**REQUIRED ACTION**
Would you give the number of lines below in which the string "property" appears? Nothing else is needed.

**INPUT RECORDS**

──────────────────────────────

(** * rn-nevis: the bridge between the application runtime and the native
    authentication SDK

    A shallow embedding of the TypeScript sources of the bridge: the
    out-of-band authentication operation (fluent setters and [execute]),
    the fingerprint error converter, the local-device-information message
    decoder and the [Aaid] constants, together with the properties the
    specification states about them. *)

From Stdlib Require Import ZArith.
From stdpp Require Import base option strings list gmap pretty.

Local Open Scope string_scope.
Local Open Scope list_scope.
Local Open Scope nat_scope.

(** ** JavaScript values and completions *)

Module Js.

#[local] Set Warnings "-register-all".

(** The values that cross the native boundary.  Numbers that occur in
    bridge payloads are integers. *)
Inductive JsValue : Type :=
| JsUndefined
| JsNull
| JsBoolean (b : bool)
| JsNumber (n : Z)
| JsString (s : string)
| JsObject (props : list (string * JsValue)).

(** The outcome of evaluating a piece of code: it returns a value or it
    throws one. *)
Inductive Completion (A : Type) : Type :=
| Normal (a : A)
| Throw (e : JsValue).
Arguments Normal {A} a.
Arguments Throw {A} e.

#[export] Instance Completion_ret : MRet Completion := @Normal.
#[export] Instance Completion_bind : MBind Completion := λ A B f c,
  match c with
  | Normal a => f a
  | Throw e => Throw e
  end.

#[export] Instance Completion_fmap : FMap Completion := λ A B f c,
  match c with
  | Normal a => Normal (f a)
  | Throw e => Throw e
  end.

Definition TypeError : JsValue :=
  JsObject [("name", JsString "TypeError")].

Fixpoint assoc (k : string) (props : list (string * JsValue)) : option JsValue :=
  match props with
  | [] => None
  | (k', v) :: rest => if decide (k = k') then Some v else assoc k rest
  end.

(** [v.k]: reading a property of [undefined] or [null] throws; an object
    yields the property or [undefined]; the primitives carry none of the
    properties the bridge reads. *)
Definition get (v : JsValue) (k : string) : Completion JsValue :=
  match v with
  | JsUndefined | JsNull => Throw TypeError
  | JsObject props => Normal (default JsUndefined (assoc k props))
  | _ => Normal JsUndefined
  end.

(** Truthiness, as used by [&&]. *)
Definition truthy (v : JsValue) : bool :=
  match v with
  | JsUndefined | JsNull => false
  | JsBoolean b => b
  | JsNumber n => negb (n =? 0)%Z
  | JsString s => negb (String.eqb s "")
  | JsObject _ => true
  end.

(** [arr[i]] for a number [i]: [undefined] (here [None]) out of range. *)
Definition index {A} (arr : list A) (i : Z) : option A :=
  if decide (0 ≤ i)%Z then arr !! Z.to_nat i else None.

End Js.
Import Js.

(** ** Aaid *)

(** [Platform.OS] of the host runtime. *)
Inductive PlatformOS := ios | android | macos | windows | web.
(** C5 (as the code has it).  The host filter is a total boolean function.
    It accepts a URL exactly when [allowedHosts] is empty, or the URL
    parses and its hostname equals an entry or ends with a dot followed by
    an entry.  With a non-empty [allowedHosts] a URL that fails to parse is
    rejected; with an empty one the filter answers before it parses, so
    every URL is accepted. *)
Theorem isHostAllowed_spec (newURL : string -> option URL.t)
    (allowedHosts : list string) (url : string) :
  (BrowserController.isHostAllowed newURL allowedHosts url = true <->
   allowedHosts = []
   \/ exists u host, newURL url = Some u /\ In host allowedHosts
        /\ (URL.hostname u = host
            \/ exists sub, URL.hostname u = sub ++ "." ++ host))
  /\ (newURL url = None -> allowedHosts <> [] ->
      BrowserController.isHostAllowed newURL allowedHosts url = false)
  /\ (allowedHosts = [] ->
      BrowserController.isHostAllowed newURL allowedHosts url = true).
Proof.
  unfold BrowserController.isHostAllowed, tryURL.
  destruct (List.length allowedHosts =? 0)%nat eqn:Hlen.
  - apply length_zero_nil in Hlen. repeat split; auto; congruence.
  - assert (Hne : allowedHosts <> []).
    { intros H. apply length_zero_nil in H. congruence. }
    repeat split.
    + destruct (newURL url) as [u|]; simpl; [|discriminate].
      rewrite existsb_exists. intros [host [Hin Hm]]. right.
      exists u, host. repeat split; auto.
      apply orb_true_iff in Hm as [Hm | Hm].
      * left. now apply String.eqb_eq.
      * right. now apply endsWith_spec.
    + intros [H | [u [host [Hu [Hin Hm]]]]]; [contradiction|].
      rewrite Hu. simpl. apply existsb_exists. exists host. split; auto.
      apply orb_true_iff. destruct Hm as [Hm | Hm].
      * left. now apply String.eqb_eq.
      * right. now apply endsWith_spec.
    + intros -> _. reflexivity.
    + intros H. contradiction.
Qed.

──────────────────────────────

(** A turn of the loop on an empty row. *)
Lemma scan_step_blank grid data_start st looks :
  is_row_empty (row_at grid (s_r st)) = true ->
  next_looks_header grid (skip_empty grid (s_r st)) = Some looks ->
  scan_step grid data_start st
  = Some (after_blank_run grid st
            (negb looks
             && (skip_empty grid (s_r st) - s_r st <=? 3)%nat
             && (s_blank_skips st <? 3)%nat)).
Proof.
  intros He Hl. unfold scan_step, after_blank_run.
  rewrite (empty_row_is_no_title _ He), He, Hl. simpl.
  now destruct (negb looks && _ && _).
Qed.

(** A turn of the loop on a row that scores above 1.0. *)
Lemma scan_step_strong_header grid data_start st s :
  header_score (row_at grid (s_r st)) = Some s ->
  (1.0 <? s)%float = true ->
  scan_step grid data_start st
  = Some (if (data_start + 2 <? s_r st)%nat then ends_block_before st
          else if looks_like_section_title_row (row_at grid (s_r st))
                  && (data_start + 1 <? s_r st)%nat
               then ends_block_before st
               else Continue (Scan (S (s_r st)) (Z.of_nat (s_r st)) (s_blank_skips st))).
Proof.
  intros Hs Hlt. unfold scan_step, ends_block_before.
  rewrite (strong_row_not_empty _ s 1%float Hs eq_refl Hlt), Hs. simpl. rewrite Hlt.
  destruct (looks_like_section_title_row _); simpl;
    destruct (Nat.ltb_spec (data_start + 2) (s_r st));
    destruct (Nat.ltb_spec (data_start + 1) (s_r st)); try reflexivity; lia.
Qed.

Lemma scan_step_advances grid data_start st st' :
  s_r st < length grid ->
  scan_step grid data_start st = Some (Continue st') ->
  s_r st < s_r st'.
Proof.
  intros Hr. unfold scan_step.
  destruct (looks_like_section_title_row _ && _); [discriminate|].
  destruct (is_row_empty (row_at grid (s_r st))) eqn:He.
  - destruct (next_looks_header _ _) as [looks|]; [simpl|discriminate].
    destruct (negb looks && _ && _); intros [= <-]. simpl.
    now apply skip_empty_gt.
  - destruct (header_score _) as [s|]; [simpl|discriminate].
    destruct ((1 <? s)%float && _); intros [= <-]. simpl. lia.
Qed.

──────────────────────────────

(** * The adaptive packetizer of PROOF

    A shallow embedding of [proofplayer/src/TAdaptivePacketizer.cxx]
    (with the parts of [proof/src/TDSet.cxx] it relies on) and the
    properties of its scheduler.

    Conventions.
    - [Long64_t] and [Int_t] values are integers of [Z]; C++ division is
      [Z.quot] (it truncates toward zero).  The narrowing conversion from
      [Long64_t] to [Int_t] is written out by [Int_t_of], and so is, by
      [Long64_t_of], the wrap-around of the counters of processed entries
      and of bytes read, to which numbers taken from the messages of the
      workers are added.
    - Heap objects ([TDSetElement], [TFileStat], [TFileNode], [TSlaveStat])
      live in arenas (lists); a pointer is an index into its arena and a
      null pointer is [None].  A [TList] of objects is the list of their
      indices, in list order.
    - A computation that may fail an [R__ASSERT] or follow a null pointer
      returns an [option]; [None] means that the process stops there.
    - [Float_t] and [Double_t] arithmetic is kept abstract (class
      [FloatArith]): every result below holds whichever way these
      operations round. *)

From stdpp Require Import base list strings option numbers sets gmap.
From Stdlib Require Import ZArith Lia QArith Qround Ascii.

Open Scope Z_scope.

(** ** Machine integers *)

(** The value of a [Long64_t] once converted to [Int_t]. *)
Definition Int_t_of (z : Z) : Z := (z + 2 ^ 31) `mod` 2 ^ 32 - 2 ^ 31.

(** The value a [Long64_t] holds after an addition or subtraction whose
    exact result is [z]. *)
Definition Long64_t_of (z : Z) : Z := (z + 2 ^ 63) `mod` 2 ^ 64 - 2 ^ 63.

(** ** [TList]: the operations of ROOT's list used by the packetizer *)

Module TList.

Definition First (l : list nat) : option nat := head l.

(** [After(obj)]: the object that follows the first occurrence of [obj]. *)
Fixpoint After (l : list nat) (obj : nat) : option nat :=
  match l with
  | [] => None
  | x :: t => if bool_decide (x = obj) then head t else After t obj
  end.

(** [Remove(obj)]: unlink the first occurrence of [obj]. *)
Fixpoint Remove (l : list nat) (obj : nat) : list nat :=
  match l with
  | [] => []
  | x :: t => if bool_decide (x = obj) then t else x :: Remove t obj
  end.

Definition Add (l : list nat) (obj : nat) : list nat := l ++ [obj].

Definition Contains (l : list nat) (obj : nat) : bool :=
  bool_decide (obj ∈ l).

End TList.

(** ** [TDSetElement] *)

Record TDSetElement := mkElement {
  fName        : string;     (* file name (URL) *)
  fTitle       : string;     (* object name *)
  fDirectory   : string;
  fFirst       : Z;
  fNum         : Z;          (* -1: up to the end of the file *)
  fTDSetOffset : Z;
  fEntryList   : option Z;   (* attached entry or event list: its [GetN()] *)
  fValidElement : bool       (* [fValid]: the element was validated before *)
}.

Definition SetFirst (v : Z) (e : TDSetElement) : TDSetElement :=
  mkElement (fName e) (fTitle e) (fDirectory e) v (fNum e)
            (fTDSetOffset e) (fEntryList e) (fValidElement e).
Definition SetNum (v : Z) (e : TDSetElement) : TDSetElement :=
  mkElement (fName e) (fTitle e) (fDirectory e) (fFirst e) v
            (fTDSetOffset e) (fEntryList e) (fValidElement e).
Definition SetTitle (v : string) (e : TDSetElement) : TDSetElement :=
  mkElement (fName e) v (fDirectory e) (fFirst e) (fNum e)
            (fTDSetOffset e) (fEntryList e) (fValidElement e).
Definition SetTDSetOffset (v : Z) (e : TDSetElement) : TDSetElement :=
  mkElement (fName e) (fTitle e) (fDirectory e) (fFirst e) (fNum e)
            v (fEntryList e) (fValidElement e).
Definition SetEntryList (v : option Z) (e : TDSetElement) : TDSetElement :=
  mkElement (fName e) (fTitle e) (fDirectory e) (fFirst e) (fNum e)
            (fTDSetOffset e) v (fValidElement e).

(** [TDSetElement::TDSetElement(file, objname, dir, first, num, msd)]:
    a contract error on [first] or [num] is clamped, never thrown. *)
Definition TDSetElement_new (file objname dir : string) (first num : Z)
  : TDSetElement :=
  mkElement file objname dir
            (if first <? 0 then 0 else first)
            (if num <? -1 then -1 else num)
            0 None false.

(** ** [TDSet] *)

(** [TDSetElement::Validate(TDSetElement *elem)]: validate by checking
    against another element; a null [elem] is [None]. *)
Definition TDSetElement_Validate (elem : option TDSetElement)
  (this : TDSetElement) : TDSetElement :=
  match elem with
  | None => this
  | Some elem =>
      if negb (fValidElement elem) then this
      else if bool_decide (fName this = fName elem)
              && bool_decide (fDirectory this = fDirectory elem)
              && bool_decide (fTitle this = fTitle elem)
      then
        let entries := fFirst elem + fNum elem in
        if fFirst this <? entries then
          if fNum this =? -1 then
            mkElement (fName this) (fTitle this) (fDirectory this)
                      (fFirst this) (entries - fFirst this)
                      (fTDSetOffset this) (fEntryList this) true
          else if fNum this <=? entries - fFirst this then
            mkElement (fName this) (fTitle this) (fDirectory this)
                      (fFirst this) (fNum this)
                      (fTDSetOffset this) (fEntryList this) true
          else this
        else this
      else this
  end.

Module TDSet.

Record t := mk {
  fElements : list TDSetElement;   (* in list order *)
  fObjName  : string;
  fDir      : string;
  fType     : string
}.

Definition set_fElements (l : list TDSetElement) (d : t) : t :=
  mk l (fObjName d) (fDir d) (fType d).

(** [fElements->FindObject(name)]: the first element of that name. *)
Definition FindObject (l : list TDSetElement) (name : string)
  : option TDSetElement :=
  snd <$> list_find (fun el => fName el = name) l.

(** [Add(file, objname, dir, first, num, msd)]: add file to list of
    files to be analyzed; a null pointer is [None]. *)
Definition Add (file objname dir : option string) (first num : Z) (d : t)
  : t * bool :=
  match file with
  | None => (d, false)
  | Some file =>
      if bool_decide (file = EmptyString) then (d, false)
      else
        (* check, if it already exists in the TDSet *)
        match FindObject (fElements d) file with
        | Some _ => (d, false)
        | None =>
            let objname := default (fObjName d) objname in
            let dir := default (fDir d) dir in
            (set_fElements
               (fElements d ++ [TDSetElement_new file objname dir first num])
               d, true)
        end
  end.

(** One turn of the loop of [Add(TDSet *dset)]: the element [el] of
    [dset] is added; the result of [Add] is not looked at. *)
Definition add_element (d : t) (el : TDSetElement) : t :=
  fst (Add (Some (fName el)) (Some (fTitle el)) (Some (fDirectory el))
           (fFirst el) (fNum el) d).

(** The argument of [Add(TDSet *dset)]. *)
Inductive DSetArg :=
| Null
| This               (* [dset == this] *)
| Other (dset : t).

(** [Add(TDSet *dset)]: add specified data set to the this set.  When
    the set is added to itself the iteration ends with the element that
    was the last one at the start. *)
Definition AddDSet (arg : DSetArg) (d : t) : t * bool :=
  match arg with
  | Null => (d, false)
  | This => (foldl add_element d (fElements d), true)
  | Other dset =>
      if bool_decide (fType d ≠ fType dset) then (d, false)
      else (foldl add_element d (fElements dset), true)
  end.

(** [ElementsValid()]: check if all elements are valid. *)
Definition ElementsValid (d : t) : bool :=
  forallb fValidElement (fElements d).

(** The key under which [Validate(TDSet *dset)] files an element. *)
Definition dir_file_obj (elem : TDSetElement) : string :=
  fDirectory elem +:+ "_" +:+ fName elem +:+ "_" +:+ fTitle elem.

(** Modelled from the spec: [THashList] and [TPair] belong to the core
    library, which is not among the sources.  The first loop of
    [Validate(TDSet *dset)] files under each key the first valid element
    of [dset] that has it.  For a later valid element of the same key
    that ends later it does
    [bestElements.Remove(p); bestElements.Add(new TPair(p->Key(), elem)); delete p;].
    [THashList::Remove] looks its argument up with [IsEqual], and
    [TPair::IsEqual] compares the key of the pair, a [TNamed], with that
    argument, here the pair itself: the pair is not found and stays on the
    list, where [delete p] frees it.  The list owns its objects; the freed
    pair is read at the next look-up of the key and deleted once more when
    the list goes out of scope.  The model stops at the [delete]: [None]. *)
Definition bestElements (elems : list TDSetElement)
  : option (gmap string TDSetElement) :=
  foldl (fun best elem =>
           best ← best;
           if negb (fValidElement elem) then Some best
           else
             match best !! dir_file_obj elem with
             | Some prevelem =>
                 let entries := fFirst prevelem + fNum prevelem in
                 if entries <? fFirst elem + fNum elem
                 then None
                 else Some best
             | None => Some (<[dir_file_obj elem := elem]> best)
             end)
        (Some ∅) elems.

──────────────────────────────

**RESPONSE TO THIS TASK**
2